▶ Task to carry out
Each record should be returned exactly as it is written.

▶ Record excerpts

(** A class entry whose slots are all in the pages of its object. *)
Lemma built_readable e e' s item c :
  safe s -> built e s item c ->
  mapped_counters e e' item = true -> slots_in_pages e' item ->
  is_Some (collect (sample_at e' s c) 0 (n_counters c)).
Proof.
  intros Hs Hb Hm Hp. unfold built in Hb. unfold mapped_counters in Hm.
  unfold slots_in_pages in Hp.
  destruct (strcasecmp "Class" (key item) =? 0) eqn:Hkey;
    [|subst c; simpl; eauto].
  destruct Hb as (name & Hv & _ & _ & Hname & Hn & Hcnt & lp & Hlp & Hll & Hall).
  rewrite Hv in Hm. apply andb_prop in Hm as [Hcs Hmp].
  apply collect_total. intros i Hi. rewrite Hn in Hi.
  assert (Nat.eqb (children_num item) 0 = false) as Hz
      by (apply Nat.eqb_neq; lia).
  rewrite Hz in Hmp. cbn [orb] in Hmp. apply andb_prop in Hmp as [Hnr Hex].
  apply negb_true_iff in Hnr. apply bool_decide_eq_true in Hex as [words Hobj].
  assert (Nat.eqb (children_num item * sizeof_unsigned_int) 0 = false) as Hz4
      by (apply Nat.eqb_neq; unfold sizeof_unsigned_int; lia).
  unfold counters_built in Hcnt. rewrite Hn, Hz4, Hnr in Hcnt.
  cbn [orb] in Hcnt.
  assert (i < length (children item))%nat as Hic
      by (unfold children_num in Hi; lia).
  destruct (lookup_lt_is_Some_2 _ _ Hic) as [child Hchild].
  pose proof (Hall i child Hchild) as Hlb. unfold label_built in Hlb.
  rewrite forallb_forall in Hcs.
  rewrite (Hcs child) in Hlb
    by (apply list_elem_of_In, list_elem_of_lookup; eauto).
  destruct Hlb as (p & lab & Hp' & Hlab & _).
  destruct (proj2 (word_at_Some e' words i)) as [w Hw].
  { apply (Hp name words i); auto; lia. }
  unfold sample_at. rewrite Hname, Hlp, Hp', Hlab, Hcnt, Hobj, Hw.
  assert ((sizeof_unsigned_int * S i <=?
           children_num item * sizeof_unsigned_int)%nat = true) as ->
      by (apply Nat.leb_le; unfold sizeof_unsigned_int; lia).
  eauto.
Qed.

(** ** X19 (which slots a sampling pass can read).
    Over the registry of an accepted configuration whose class blocks hold
    children keyed "Counter" only, whose views were mapped and whose
    objects still exist, a pass of [openafs_read] returns if and only if
    the word of every slot lies in a page of the class's object as it is
    when the pass runs: a slot beyond the words of the object but in its
    last page is read as what the system filled the page with, and the
    pass goes on; a slot in a later page of the mapping stops the
    process. *)
Theorem pass_returns_iff_slots_lie_in_pages e e' cfg s0 s :
  startup s0 ->
  openafs_config e cfg s0 = Ok 0 s ->
  forallb (mapped_counters e e') (children cfg) = true ->
  (exists st s', openafs_read e' s = Ok st s') <->
  (forall item, In item (children cfg) -> slots_in_pages e' item).
Proof.
  intros Hst Hcfg Hmapped.
  destruct (config_spec e cfg s0 Hst) as (st & s1 & Hrun & _ & Hok & _).
  rewrite Hcfg in Hrun. injection Hrun as <- <-.
  destruct (Hok eq_refl) as (Hs & Hn & _ & Hbuilt). split.
  - intros (st & s' & Hread) item Hin. rewrite read_pure in Hread.
    unfold pass_emits in Hread.
    destruct (collect (class_emits e' s) 0 (openafs_class_lst_len s))
      as [ls|] eqn:Hls; [|discriminate].
    apply list_elem_of_In, list_elem_of_lookup in Hin as [j Hj].
    destruct (Hbuilt j item Hj) as (c & Hc & Hb).
    destruct (collect_defined _ _ _ _ Hls j) as [l Hl].
    { apply lookup_lt_Some in Hj. unfold children_num in Hn. lia. }
    unfold class_emits in Hl. rewrite Hc in Hl.
    exact (built_sampled e e' s item c l Hs Hb Hl).
  - intros Hpages. rewrite read_pure. unfold pass_emits.
    destruct (collect_total (class_emits e' s) (openafs_class_lst_len s) 0)
      as [ls ->]; [|eauto].
    intros j Hj.
    assert (j < length (children cfg))%nat as Hjc
        by (unfold children_num in Hn; lia).
    destruct (lookup_lt_is_Some_2 _ _ Hjc) as [item Hitem].
    destruct (Hbuilt j item Hitem) as (c & Hc & Hb).
    assert (In item (children cfg)) as Hin
        by (apply list_elem_of_In, list_elem_of_lookup; eauto).
    unfold class_emits. rewrite Hc.
    apply (built_readable e e' s item c Hs Hb); [|auto].
    rewrite forallb_forall in Hmapped. auto.
Qed.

▶ Answer section
(** A class entry whose slots are all in the pages of its object. *)
Lemma built_readable e e' s item c :
  safe s -> built e s item c ->
  mapped_counters e e' item = true -> slots_in_pages e' item ->
  is_Some (collect (sample_at e' s c) 0 (n_counters c)).
Proof.
  intros Hs Hb Hm Hp. unfold built in Hb. unfold mapped_counters in Hm.
  unfold slots_in_pages in Hp.
  destruct (strcasecmp "Class" (key item) =? 0) eqn:Hkey;
    [|subst c; simpl; eauto].
  destruct Hb as (name & Hv & _ & _ & Hname & Hn & Hcnt & lp & Hlp & Hll & Hall).
  rewrite Hv in Hm. apply andb_prop in Hm as [Hcs Hmp].
  apply collect_total. intros i Hi. rewrite Hn in Hi.
  assert (Nat.eqb (children_num item) 0 = false) as Hz
      by (apply Nat.eqb_neq; lia).
  rewrite Hz in Hmp. cbn [orb] in Hmp. apply andb_prop in Hmp as [Hnr Hex].
  apply negb_true_iff in Hnr. apply bool_decide_eq_true in Hex as [words Hobj].
  assert (Nat.eqb (children_num item * sizeof_unsigned_int) 0 = false) as Hz4
      by (apply Nat.eqb_neq; unfold sizeof_unsigned_int; lia).
  unfold counters_built in Hcnt. rewrite Hn, Hz4, Hnr in Hcnt.
  cbn [orb] in Hcnt.
  assert (i < length (children item))%nat as Hic
      by (unfold children_num in Hi; lia).
  destruct (lookup_lt_is_Some_2 _ _ Hic) as [child Hchild].
  pose proof (Hall i child Hchild) as Hlb. unfold label_built in Hlb.
  rewrite forallb_forall in Hcs.
  rewrite (Hcs child) in Hlb
    by (apply list_elem_of_In, list_elem_of_lookup; eauto).
  destruct Hlb as (p & lab & Hp' & Hlab & _).
  destruct (proj2 (word_at_Some e' words i)) as [w Hw].
  { apply (Hp name words i); auto; lia. }
  unfold sample_at. rewrite Hname, Hlp, Hp', Hlab, Hcnt, Hobj, Hw.
  assert ((sizeof_unsigned_int * S i <=?
           children_num item * sizeof_unsigned_int)%nat = true) as ->
      by (apply Nat.leb_le; unfold sizeof_unsigned_int; lia).
  eauto.
Qed.

(** ** X19 (which slots a sampling pass can read).
    Over the registry of an accepted configuration whose class blocks hold
    children keyed "Counter" only, whose views were mapped and whose
    objects still exist, a pass of [openafs_read] returns if and only if
    the word of every slot lies in a page of the class's object as it is
    when the pass runs: a slot beyond the words of the object but in its
    last page is read as what the system filled the page with, and the
    pass goes on; a slot in a later page of the mapping stops the
    process. *)
Theorem pass_returns_iff_slots_lie_in_pages e e' cfg s0 s :
  startup s0 ->
  openafs_config e cfg s0 = Ok 0 s ->
  forallb (mapped_counters e e') (children cfg) = true ->
  (exists st s', openafs_read e' s = Ok st s') <->
  (forall item, In item (children cfg) -> slots_in_pages e' item).
Proof.
  intros Hst Hcfg Hmapped.
  destruct (config_spec e cfg s0 Hst) as (st & s1 & Hrun & _ & Hok & _).
  rewrite Hcfg in Hrun. injection Hrun as <- <-.
  destruct (Hok eq_refl) as (Hs & Hn & _ & Hbuilt). split.
  - intros (st & s' & Hread) item Hin. rewrite read_pure in Hread.
    unfold pass_emits in Hread.
    destruct (collect (class_emits e' s) 0 (openafs_class_lst_len s))
      as [ls|] eqn:Hls; [|discriminate].
    apply list_elem_of_In, list_elem_of_lookup in Hin as [j Hj].
    destruct (Hbuilt j item Hj) as (c & Hc & Hb).
    destruct (collect_defined _ _ _ _ Hls j) as [l Hl].
    { apply lookup_lt_Some in Hj. unfold children_num in Hn. lia. }
    unfold class_emits in Hl. rewrite Hc in Hl.
    exact (built_sampled e e' s item c l Hs Hb Hl).
  - intros Hpages. rewrite read_pure. unfold pass_emits.
    destruct (collect_total (class_emits e' s) (openafs_class_lst_len s) 0)
      as [ls ->]; [|eauto].
    intros j Hj.
    assert (j < length (children cfg))%nat as Hjc
        by (unfold children_num in Hn; lia).
    destruct (lookup_lt_is_Some_2 _ _ Hjc) as [item Hitem].
    destruct (Hbuilt j item Hitem) as (c & Hc & Hb).
    assert (In item (children cfg)) as Hin
        by (apply list_elem_of_In, list_elem_of_lookup; eauto).
    unfold class_emits. rewrite Hc.
    apply (built_readable e e' s item c Hs Hb); [|auto].
    rewrite forallb_forall in Hmapped. auto.
Qed.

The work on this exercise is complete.